**Activity:** The entries below hold a line with "(w_heap w) ∧" and a line with "Proof. pose proof". Return those lines and all that lie between them, exactly and only.

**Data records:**
(* ===== verification/LifecycleProofs.v ===== *)
(** * Opening and closing handles: properties

    SqlRDBInit leaves no trace when it fails and gives a handle that satisfies
    the invariant of the API when it succeeds; SqlRDBClose accepts exactly the
    handles that are open, without touching the memory of any other pointer. *)

From Stdlib Require Import String.
From S2P Require Import Prelude Types Support Driver MemDriver StmtCache StmtCacheSpec.
From S2P Require Import StmtCacheProofs StmtCacheRefine StmtCacheTheorems Condition QueryBuilder.
From S2P Require Import Registry RegistryProofs TypeMapping Handle Api ApiProofs ApiTheorems Lifecycle.
Import ErrorCtx Logger Mutex.

Section lifecycle.
Context {D : Type}.
Implicit Types (w : World D) (H : gmap ptr (HandleBlock D)) (l : list ptr).

(** The state of a handle in a process. *)
Definition handle_state (b : HandleBlock D) (w : World D) : HState D :=
  MkH (b_h b) (w_db w) (w_alloc w) (b_blocks b).

(** Between two calls: the mutex is free, the array has a slot for each live
    handle, and each of them is a struct in memory with the magic number. *)
Record world_wf w : Prop := {
  wf_mutex : w_mutex w = MkMutex true false;
  wf_count : 0 ≤ w_capacity w ∧ w_count w ≤ w_capacity w;
  wf_nodup : NoDup (w_live w);
  wf_null : (NULL ∉ w_live w) ∧ (NULL ∉ dom (w_heap w));
  wf_live p : p ∈ w_live w → ∃ b, w_heap w !! p = Some b ∧ h_magic (b_h b) = SQL_RDB_HANDLE_MAGIC;
}.

(** ** Runs *)

Lemma on_handle_run {A} p (b : HandleBlock D) H l cap mu d al (m : M (HState D) A) a s :
  m (MkH (b_h b) d al (b_blocks b)) = Some (a, s) →
  on_handle p m (MkWorld (<[p := b]> H) l cap mu d al) =
  Some (a, MkWorld (<[p := MkBlock (hs_h s) (b_driver b) (hs_live s)]> H) l cap mu (hs_db s) (hs_alloc s)).
Proof. intros E. unfold on_handle. simpl. by rewrite lookup_insert_eq, E, insert_insert_eq. Qed.

Lemma free_handle_run p (b : HandleBlock D) H l cap mu d al :
  p ∉ dom H → free_handle p (MkWorld (<[p := b]> H) l cap mu d al) = Some (tt, MkWorld H l cap mu d al).
Proof.
  intros Hp. unfold free_handle, set_w_heap. simpl. rewrite lookup_insert_eq, delete_insert_id; [done|].
  by apply not_elem_of_dom.
Qed.

Lemma live_find_Some l i h k : live_find l i h = Some k → ∃ j, k = (i + j)%nat ∧ l !! j = Some h.
Proof.
  revert i. induction l as [|q l IH]; intros i; simpl; [done|]. destruct (N.eqb_spec q h) as [->|].
  - intros [= <-]. exists 0%nat. split; [lia|done].
  - intros (j & -> & Hj)%IH. exists (S j). split; [lia|done].
Qed.

Lemma live_find_None l i h : live_find l i h = None ↔ h ∉ l.
Proof.
  revert i. induction l as [|q l IH]; intros i; simpl; [split; [set_solver|done]|].
  rewrite not_elem_of_cons. destruct (N.eqb_spec q h) as [->|]; [naive_solver|]. rewrite IH. naive_solver.
Qed.

Lemma live_contains_run p H l cap d al :
  live_contains p (MkWorld H l cap (MkMutex true false) d al) =
  Some (negb (p =? NULL)%N && bool_decide (p ∈ l), MkWorld H l cap (MkMutex true false) d al).
Proof.
  unfold live_contains. destruct (p =? NULL)%N; [done|]. cbn [negb andb].
  unfold g_lock, g_unlock, on_g_mutex, zoom, mbind, M_bind, mget. simpl.
  destruct (live_find l 0 p) as [k|] eqn:E; simpl.
  - apply live_find_Some in E as (j & _ & Hj). rewrite bool_decide_true; [done|]. by eapply list_elem_of_lookup_2.
  - apply live_find_None in E. by rewrite bool_decide_false.
Qed.

(** The last element goes into the place of the removed one. *)
Lemma take_last_permutation l i x h :
  l !! i = Some h → last l = Some x →
  h :: take (length l - 1) (<[i := x]> l) ≡ₚ l.
Proof.
  intros Hi (l' & ->)%last_Some. rewrite length_app, Nat.add_sub. simpl.
  destruct (decide (i = length l')) as [->|Hne].
  - rewrite list_lookup_middle in Hi by done. injection Hi as ->.
    rewrite insert_app_r_alt, Nat.sub_diag by lia. simpl. rewrite take_app_length.
    by rewrite Permutation_app_comm.
  - apply lookup_lt_Some in Hi as Hlt. rewrite length_app in Hlt. simpl in Hlt.
    rewrite lookup_app_l in Hi by lia. rewrite insert_app_l by lia.
    rewrite take_app_length' by (by rewrite length_insert).
    rewrite insert_take_drop by lia. rewrite <-(take_drop_middle l' i h) at 3 by done. solve_Permutation.
Qed.

Lemma live_remove_run p H l cap d al :
  p ∈ l → ∃ l', p :: l' ≡ₚ l ∧
    live_remove p (MkWorld H l cap (MkMutex true false) d al) =
    Some (true, MkWorld H l' cap (MkMutex true false) d al).
Proof.
  intros Hp. unfold live_remove, g_lock, g_unlock, on_g_mutex, zoom, mbind, M_bind, mget. simpl.
  destruct (live_find l 0 p) as [k|] eqn:E; [|by apply live_find_None in E].
  apply live_find_Some in E as (j & -> & Hj). simpl.
  destruct (last l) as [x|] eqn:Hx; [|by apply last_None in Hx as ->].
  exists (take (length l - 1) (<[j := x]> l)). split; [by apply take_last_permutation|].
  rewrite last_lookup in Hx. rewrite <-Nat.sub_1_r in Hx. by rewrite Hx.
Qed.

Lemma live_register_run p H l cap d al :
  0 ≤ cap < 2 ^ 62 → Z.of_nat (length l) ≤ cap →
  ∃ ok cap' al', live_register p (MkWorld H l cap (MkMutex true false) d al) =
      Some (ok, MkWorld H (if ok : bool then l ++ [p] else l) cap' (MkMutex true false) d al') ∧
    0 ≤ cap' ∧ Z.of_nat (length (if ok then l ++ [p] else l)) ≤ cap' ∧ (no_oom al → ok = true).
Proof.
  intros Hcap Hl. unfold live_register, g_lock, g_unlock, on_g_mutex, on_w_alloc, zoom, mbind, M_bind, mget.
  simpl. unfold w_count. simpl. destruct (Z.eqb_spec (Z.of_nat (length l)) cap) as [E|E]; simpl.
  - unfold malloc. destruct (malloc_ok al) as [ok al'] eqn:Eal. destruct ok; simpl.
    + set (cap' := if negb (cap =? 0) then size_t (cap * 2) else 8).
      assert (Z.of_nat (length l) < cap') as Hc.
      { unfold cap'. destruct (Z.eqb_spec cap 0); cbn [negb]; [lia|].
        rewrite size_t_small by (unfold SIZE_MOD; lia). lia. }
      rewrite (proj2 (Z.ltb_lt _ _) Hc). simpl. eexists true, _, _. split; [done|].
      rewrite length_app. simpl. split_and!; [lia|lia|done].
    + eexists false, _, _. split; [done|]. split_and!; [lia|lia|]. intros Hno.
      destruct (malloc_no_oom al Hno) as (? & Em & _). rewrite malloc_run, Eal in Em. done.
  - assert (Z.of_nat (length l) < cap) as Hc by lia. rewrite (proj2 (Z.ltb_lt _ _) Hc). simpl.
    eexists true, _, _. split; [done|]. rewrite length_app. simpl. split_and!; [lia|lia|done].
Qed.

(** ** Opening *)

Context (drv : SqlRDBDriver D) `{!DriverLaws drv, !ConnLaws drv}.

(** [d] is [d0] with the connection [ctx] opened. *)
Definition opened (d0 d : D) (ctx : ptr) : Prop :=
  stmts d = stmts d0 ∧ ctx ≠ NULL ∧ (ctx ∉ conns d0) ∧ conns d = {[ctx]} ∪ conns d0 ∧ stmts_of ctx d = ∅ ∧ good d.

(** The same statements and connections are open. *)
Definition unharmed (d0 d : D) : Prop := stmts d = stmts d0 ∧ conns d = conns d0 ∧ good d.

Lemma close_opened d0 d ctx :
  opened d0 d ctx → ∃ r d', drv_close drv ctx d = Some (r, d') ∧ unharmed d0 d'.
Proof.
  intros (Hs & _ & Hn & Hc & Ho & _).
  destruct (close_law (drv := drv) ctx d) as (r & d' & E & Hg & H1 & H2 & H3); [set_solver|].
  exists r, d'. split; [done|]. split_and!; [apply set_eq; set_solver|apply set_eq; set_solver|done].
Qed.

Lemma init_fail_run d0 ctx p b H l cap mu d al :
  p ∉ dom H → opened d0 d ctx →
  ∃ d', init_fail drv ctx p (MkWorld (<[p := b]> H) l cap mu d al) = Some (NULL, MkWorld H l cap mu d' al) ∧
    unharmed d0 d'.
Proof.
  intros Hp Ho. destruct (close_opened d0 d ctx Ho) as (r & d' & E & Hu). exists d'. split; [|done].
  unfold init_fail, on_w_db. erewrite bind_run by (apply zoom_run; exact E). simpl.
  by rewrite (bind_run _ _ _ _ _ (free_handle_run _ _ _ _ _ _ _ _ Hp)).
Qed.

(** The handle SqlRDBInit has built when it registers it. *)
Definition new_handle (ctx : ptr) (c : SqlRDBStmtCache) : SqlRDBHandle :=
  MkHandle SQL_RDB_HANDLE_MAGIC DEFAULT_CONFIG ctx (MkReg [] 0 0%N) c
    (MkTxn 0 (replicate 16 EmptyString)) (MkErr SQL_RDB_OK EmptyString) (MkLogger NULL NULL)
    (MkMutex true false).

(** What a call of SqlRDBInit may do to a process. *)
Definition init_post w p w' : Prop :=
  w_mutex w' = w_mutex w ∧
  if decide (p = NULL) then unharmed (w_db w) (w_db w') ∧ w_heap w' = w_heap w ∧ w_live w' = w_live w ∧
    0 ≤ w_capacity w' ∧ w_count w' ≤ w_capacity w'
  else (p ∉ dom (w_heap w)) ∧ w_live w' = w_live w ++ [p] ∧
    0 ≤ w_capacity w' ∧ w_count w' ≤ w_capacity w' ∧
    ∃ ctx c ps, w_heap w' = <[p := MkBlock (new_handle ctx c) drv 0]> (w_heap w) ∧
      rep c ps (MkAbs 64 []) ∧ opened (w_db w) (w_db w') ctx.

Lemma default_buckets : bucket_count_for 64 = Some (2 ^ 7).
Proof. by vm_compute. Qed.

(** The part of SqlRDBInit after the cache: registration. *)
Lemma init_register_run w ctx p c d al :
  world_wf w → w_capacity w < 2 ^ 62 → (p ∉ dom (w_heap w)) → p ≠ NULL → rep c [] (MkAbs 64 []) →
  opened (w_db w) d ctx →
  ∃ q w', (ok ← live_register p;
    if negb ok then
      on_handle p (h_upd (set_h_magic SQL_RDB_HANDLE_DEAD));;
      on_handle p (h_cache_destroy drv);;
      on_handle p h_registry_destroy;;
      on_handle p h_mutex_destroy;;
      init_fail drv ctx p
    else mret p) (MkWorld (<[p := MkBlock (new_handle ctx c) drv 0]> (w_heap w)) (w_live w)
      (w_capacity w) (w_mutex w) d al) = Some (q, w') ∧ init_post w q w' ∧ (no_oom al → q = p).
Proof.
  intros Hwf Hcap Hp Hnull Hrep Hd. destruct Hwf as [Hmu [Hc0 Hcc] Hnd Hnn Hlive].
  destruct (live_register_run p (<[p := MkBlock (new_handle ctx c) drv 0]> (w_heap w)) (w_live w)
    (w_capacity w) d al) as (ok & cap' & al' & E & H0 & H1 & Hno); [lia|done|].
  rewrite Hmu, (bind_run _ _ _ _ _ E). destruct ok; cbn [negb].
  - eexists p, _. split; [done|]. split; [|done]. unfold init_post. simpl. rewrite Hmu.
    rewrite decide_False by done. split_and!; try done. eauto 10.
  - erewrite bind_run by (by apply on_handle_run). simpl.
    erewrite bind_run.
    2:{ apply on_handle_run. unfold h_cache_destroy, h_on_cache. apply zoom_run. simpl.
        by eapply (cache_destroy_refines (Some drv) c d al' [] (MkAbs 64 [])). }
    simpl. erewrite bind_run by (by apply on_handle_run). simpl.
    erewrite bind_run by (by apply on_handle_run). simpl.
    edestruct (init_fail_run (w_db w) ctx p) as (d' & Ef & Hs); [exact Hp|exact Hd|]. rewrite Ef.
    eexists NULL, _. split; [done|]. split.
    + unfold init_post. simpl. rewrite Hmu. by split_and!.
    + intros Hoom. by specialize (Hno Hoom).
Qed.

Lemma fresh_handle_spec H : fresh_handle H ≠ NULL ∧ (fresh_handle H ∉ dom H).
Proof. pose proof (is_fresh ({[NULL]} ∪ dom H : gset ptr)). unfold fresh_handle. set_solver. Qed.

(** A failure before the registration of the handle. *)
Lemma init_post_fail w d al :
  world_wf w → unharmed (w_db w) d →
  init_post w NULL (MkWorld (w_heap w) (w_live w) (w_capacity w) (w_mutex w) d al).
Proof. intros [_ ? _ _ _] Hd. by split_and!. Qed.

**Reply:**
    ∃ ctx c ps, w_heap w' = <[p := MkBlock (new_handle ctx c) drv 0]> (w_heap w) ∧
      rep c ps (MkAbs 64 []) ∧ opened (w_db w) (w_db w') ctx.

Lemma default_buckets : bucket_count_for 64 = Some (2 ^ 7).
Proof. by vm_compute. Qed.

(** The part of SqlRDBInit after the cache: registration. *)
Lemma init_register_run w ctx p c d al :
  world_wf w → w_capacity w < 2 ^ 62 → (p ∉ dom (w_heap w)) → p ≠ NULL → rep c [] (MkAbs 64 []) →
  opened (w_db w) d ctx →
  ∃ q w', (ok ← live_register p;
    if negb ok then
      on_handle p (h_upd (set_h_magic SQL_RDB_HANDLE_DEAD));;
      on_handle p (h_cache_destroy drv);;
      on_handle p h_registry_destroy;;
      on_handle p h_mutex_destroy;;
      init_fail drv ctx p
    else mret p) (MkWorld (<[p := MkBlock (new_handle ctx c) drv 0]> (w_heap w)) (w_live w)
      (w_capacity w) (w_mutex w) d al) = Some (q, w') ∧ init_post w q w' ∧ (no_oom al → q = p).
Proof.
  intros Hwf Hcap Hp Hnull Hrep Hd. destruct Hwf as [Hmu [Hc0 Hcc] Hnd Hnn Hlive].
  destruct (live_register_run p (<[p := MkBlock (new_handle ctx c) drv 0]> (w_heap w)) (w_live w)
    (w_capacity w) d al) as (ok & cap' & al' & E & H0 & H1 & Hno); [lia|done|].
  rewrite Hmu, (bind_run _ _ _ _ _ E). destruct ok; cbn [negb].
  - eexists p, _. split; [done|]. split; [|done]. unfold init_post. simpl. rewrite Hmu.
    rewrite decide_False by done. split_and!; try done. eauto 10.
  - erewrite bind_run by (by apply on_handle_run). simpl.
    erewrite bind_run.
    2:{ apply on_handle_run. unfold h_cache_destroy, h_on_cache. apply zoom_run. simpl.
        by eapply (cache_destroy_refines (Some drv) c d al' [] (MkAbs 64 [])). }
    simpl. erewrite bind_run by (by apply on_handle_run). simpl.
    erewrite bind_run by (by apply on_handle_run). simpl.
    edestruct (init_fail_run (w_db w) ctx p) as (d' & Ef & Hs); [exact Hp|exact Hd|]. rewrite Ef.
    eexists NULL, _. split; [done|]. split.
    + unfold init_post. simpl. rewrite Hmu. by split_and!.
    + intros Hoom. by specialize (Hno Hoom).
Qed.

Lemma fresh_handle_spec H : fresh_handle H ≠ NULL ∧ (fresh_handle H ∉ dom H).
Proof. pose proof (is_fresh ({[NULL]} ∪ dom H : gset ptr)). unfold fresh_handle. set_solver. Qed.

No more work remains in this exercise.